Please ensure you complete an etcd backup before continuing this process. A guide regarding the backup and restore process can be found here.

Solution

N.B. If you have nodes that share worker, control plane, or etcd roles, postpone the docker stop and shutdown operations until worker or control plane containers have been stopped.

Draining nodes.

For all nodes, prior to stopping the containers, run:

kubectl get nodes

To identify the desired node, then run:

kubectl drain <node name>

This will safely evict any pods, and you can proceed with the following steps to a shutdown.

Shutting down the workers nodes

For each worker node:

ssh into the worker node
stop kubelet and kube-proxy by running sudo docker stop kubelet kube-proxy
stop docker by running sudo service docker stop or sudo systemctl stop docker
shutdown the system sudo shutdown now

Shutting down the control plane nodes

For each control plane node:

ssh into the control plane node
stop kubelet and kube-proxy by running sudo docker stop kubelet kube-proxy
stop kube-scheduler and kube-controller-manager by running sudo docker stop kube-scheduler kube-controller-manager
stop kube-apiserver by running sudo docker stop kube-apiserver
stop docker by running sudo service docker stop or sudo systemctl stop docker
shutdown the system sudo shutdown now

Shutting down the etcd nodes

For each etcd node:

ssh into the etcd node
stop kubelet and kube-proxy by running sudo docker stop kubelet kube-proxy
stop etcd by running sudo docker stop etcd
stop docker by running sudo service docker stop or sudo systemctl stop docker
shutdown the system sudo shutdown now

Shutting down storage

Shut down any persistent storage devices that you might have in your datacenter (such as NAS storage devices) if applicable. It iss important that you do this after shutting everything else down to prevent data loss/corruption for containers requiring persistency.

N.B. If you are running a cluster that was not deployed through RKE then the order of the process is still the same, however the commands may vary. For instance, some distributions run kubelet and other control plane items as a service on the node rather than in docker. Check documentation for the specific Kubernetes distribution for information as to how to stop these services.

Starting a Kubernetes cluster up after shutdown

Kubernetes is good about recovering from a cluster shutdown and requires little intervention, though there is a specific order in which things should be powered back on to minimize errors.

Power on any storage devices if applicable.

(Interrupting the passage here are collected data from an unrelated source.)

Lemma LinkedList_current_after_removal_witness : exists w rs,
  perform (exec Z.eqb) demo_world [TakeNode 1 (Some 7%positive); Release ∅] = Ok (w, rs) /\
  Current w (Enumerator 1 7 (Some 7%positive) true AtCurrent) = UB.
Proof.
  apply (LinkedList_current_after_removal Z.eqb demo_world demo_abs 1 [7; 8]%positive 7 0 7).
  - exact demo_wf.
  - vm_compute. reflexivity.
  - reflexivity.
  - by apply not_elem_of_empty.
  - reflexivity.
  - reflexivity.
Defined.

End LinkedListRefinement.
(** ** Helpers *)

Record uint192 := U192 { lo : Z; mid : Z; hi : Z }.

Definition mul96x96 (a b : Z) : uint192 :=
  let a0 := u64 a in let a1 := u64 (Z.shiftr a 64) in
  let b0 := u64 b in let b1 := u64 (Z.shiftr b 64) in
  let p00 := umul 128 a0 b0 in
  let p01 := umul 128 a0 b1 in
  let p10 := umul 128 a1 b0 in
  let p11 := umul 128 a1 b1 in
  let c1 := uadd 128 (uadd 128 (Z.shiftr p00 64) p01) p10 in
  let c2 := uadd 128 (Z.shiftr c1 64) p11 in
  U192 (u64 p00) (u64 c1) (u64 c2).

(** The remainder, and the quotient left in the argument. *)
Definition div192by10 (v : uint192) : Z * uint192 :=
  let r := hi v in
  let h := u64 (r / 10) in
  let r := Z.lor (ushl 128 (r mod 10) 64) (mid v) in
  let m := u64 (r / 10) in
  let r := Z.lor (ushl 128 (r mod 10) 64) (lo v) in
  let l := u64 (r / 10) in
  (u32 (r mod 10), U192 l m h).

Definition fits96 (v : uint192) : bool := (hi v =? 0) && (Z.shiftr (mid v) 32 =? 0).

Definition to128 (v : uint192) : Z := Z.lor (ushl 128 (mid v) 64) (lo v).

(** One decimal digit less, the digit dropped rounded half away from zero. *)
Definition drop_digit (m : Z) : Z :=
  let rem := u32 (m mod 10) in
  let m := m / 10 in
  if rem >=? 5 then uadd 128 m 1 else m.

(** [while (s1 < s2)] *)
Fixpoint align_loop (fuel : nat) (m1 s1 m2 s2 : Z) : res ((Z * Z) * (Z * Z)) :=
  if s1 <? s2 then
    match fuel with
    | O => UB
    | S fuel =>
        if m1 <=? MAX_MANTISSA / 10 then align_loop fuel (umul 128 m1 10) (u8 (s1 + 1)) m2 s2
        else align_loop fuel m1 s1 (drop_digit m2) (u8 (s2 - 1))
    end
  else Ok ((m1, s1), (m2, s2)).

(** The two loops; the second is the first with the operands exchanged. *)
Definition alignScales (m1 s1 m2 s2 : Z) : res ((Z * Z) * (Z * Z)) :=
  r <- align_loop (Z.to_nat (s2 - s1)) m1 s1 m2 s2 ;;
  let '((m1, s1), (m2, s2)) := r in
  r <- align_loop (Z.to_nat (s1 - s2)) m2 s2 m1 s1 ;;
  let '((m2, s2), (m1, s1)) := r in Ok ((m1, s1), (m2, s2)).

Definition decimal_overflow : exn := OverflowException "Decimal overflow.".

Fixpoint fit_loop (fuel : nat) (m s : Z) : res (Z * Z) :=
  if m >? MAX_MANTISSA then
    match fuel with
    | O => UB
    | S fuel =>
        let m := drop_digit m in
        if s =? 0 then Throw decimal_overflow else fit_loop fuel m (u8 (s - 1))
    end
  else Ok (m, s).

Definition fitMantissa (d : Decimal) : res Decimal :=
  r <- fit_loop (S (Z.to_nat (scale_ d))) (mantissa_ d) (scale_ d) ;;
  let '(m, s) := r in Ok (decimal m s (negative_ d)).

(** [while (scale_ > 0 && mantissa_ % 10 == 0)] *)
Fixpoint strip_loop (fuel : nat) (m s : Z) : res (Z * Z) :=
  if (s >? 0) && (m mod 10 =? 0) then
    match fuel with O => UB | S fuel => strip_loop fuel (m / 10) (u8 (s - 1)) end
  else Ok (m, s).

Definition normalize (d : Decimal) : res Decimal :=
  r <- strip_loop (Z.to_nat (scale_ d)) (mantissa_ d) (scale_ d) ;;
  let '(m, s) := r in
  Ok (if m =? 0 then decimal m 0 false else decimal m s (negative_ d)).

(** ** Constructors and parts *)

(** From [intcs], [long] and [long long]: the conversion to 128 bits wraps. *)
Definition of_signed (v : Z) : Decimal :=
  decimal (if v <? 0 then usub 128 0 (wrapu 128 v) else wrapu 128 v) 0 (v <? 0).

(** From [uintcs] and [ulongcs]. *)
Definition of_unsigned (v : Z) : Decimal := decimal v 0 false.

Definition of_parts (lo mid hi : Z) (isNegative : bool) (scale : Z) : res Decimal :=
  _ <- throw_if (scale >? 28)
         (ArgumentOutOfRangeException "scale" "Decimal scale must be in range 0-28.") ;;
  Ok (decimal (Z.lor (Z.lor (ushl 128 (u32 hi) 64) (ushl 128 (u32 mid) 32)) (u32 lo)) scale isNegative).

Definition GetBits (d : Decimal) : Z * Z * Z * Z :=
  (i32 (u32 (mantissa_ d)), i32 (u32 (Z.shiftr (mantissa_ d) 32)), i32 (u32 (Z.shiftr (mantissa_ d) 64)),
   i32 (Z.lor (ushl 32 (u32 (scale_ d)) 16) (if negative_ d then 0x80000000 else 0))).

Definition Zero : Decimal := default.
Definition One : Decimal := of_signed 1.
Definition MinusOne : Decimal := of_signed (-1).

(** ** Arithmetic *)

Definition op_add (a b : Decimal) : res Decimal :=
  r <- alignScales (mantissa_ a) (scale_ a) (mantissa_ b) (scale_ b) ;;
  let '((m1, s1), (m2, _)) := r in
  r <- (if eqb (negative_ a) (negative_ b) then fitMantissa (decimal (uadd 128 m1 m2) s1 (negative_ a))
        else if m1 >=? m2 then Ok (decimal (usub 128 m1 m2) s1 (negative_ a))
        else Ok (decimal (usub 128 m2 m1) s1 (negative_ b))) ;;
  Ok (if mantissa_ r =? 0 then decimal (mantissa_ r) (scale_ r) false else r).

Definition op_sub (a b : Decimal) : res Decimal :=
  if mantissa_ b =? 0 then Ok a
  else op_add a (decimal (mantissa_ b) (scale_ b) (negb (negative_ b))).

(** [if (++prod.lo == 0) if (++prod.mid == 0) ++prod.hi;] *)
Definition increment (v : uint192) : uint192 :=
  let l := uadd 64 (lo v) 1 in
  if l =? 0 then
    let m := uadd 64 (mid v) 1 in
    if m =? 0 then U192 l m (uadd 64 (hi v) 1) else U192 l m (hi v)
  else U192 l (mid v) (hi v).

(** [while (!fits96(prod) || scale > 28)] *)
Fixpoint reduce (fuel : nat) (prod : uint192) (scale : Z) : res (uint192 * Z) :=
  if negb (fits96 prod) || (scale >? 28) then
    match fuel with
    | O => UB
    | S fuel =>
        if scale =? 0 then Throw decimal_overflow
        else
          let '(rem, prod) := div192by10 prod in
          reduce fuel (if rem >=? 5 then increment prod else prod) (scale - 1)
    end
  else Ok (prod, scale).

Definition op_mul (a b : Decimal) : res Decimal :=
  if (mantissa_ a =? 0) || (mantissa_ b =? 0) then Ok default
  else
    let scale := scale_ a + scale_ b in
    r <- reduce (S (Z.to_nat scale)) (mul96x96 (mantissa_ a) (mantissa_ b)) scale ;;
    let '(prod, scale) := r in
    Ok (decimal (to128 prod) (u8 scale) (xorb (negative_ a) (negative_ b))).

(** [while (scale < 28 && dividend <= MAX_MANTISSA / 10)] *)
Fixpoint scale_up (fuel : nat) (dividend scale : Z) : res (Z * Z) :=
  if (scale <? 28) && (dividend <=? MAX_MANTISSA / 10) then
    match fuel with O => UB | S fuel => scale_up fuel (umul 128 dividend 10) (scale + 1) end
  else Ok (dividend, scale).

(** [while (scale < 0) { q /= 10; ++scale; }] *)
Fixpoint scale_down (fuel : nat) (q scale : Z) : res (Z * Z) :=
  if scale <? 0 then
    match fuel with O => UB | S fuel => scale_down fuel (q / 10) (scale + 1) end
  else Ok (q, scale).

Check with your storage vendor on how to properly power on you storage devices and verify that they are ready.
For each etcd node:
1. Power on the system/start the instance.
2. Log into the system via ssh.
3. Ensure docker has started sudo service docker status or sudo systemctl status docker
4. Ensure etcd and kubelet’s status shows Up in Docker sudo docker ps
For each control plane node:
1. Power on the system/start the instance.
2. Log into the system via ssh.
3. Ensure docker has started sudo service docker status or sudo systemctl status docker
4. Ensure kube-apiserver, kube-scheduler, kube-controller-manager, and kubelet’s status shows Up in Docker sudo docker ps
For each worker node:
1. Power on the system/start the instance.
2. Log into the system via ssh.
3. Ensure docker has started sudo service docker status or sudo systemctl status docker
4. Ensure kubelet’s status shows Up in Docker sudo docker ps
Log into the Rancher UI (or use kubectl) and check your various projects to ensure workloads have started as expected. This may take a few minutes depending on the number of workloads and your server capacity.

Disclaimer

This Support Knowledgebase provides a valuable tool for SUSE customers and parties interested in our products and solutions to acquire information, ideas and learn from one another. Materials are provided for informational, personal or non-commercial use within your organization and are presented "AS IS" WITHOUT WARRANTY OF ANY KIND.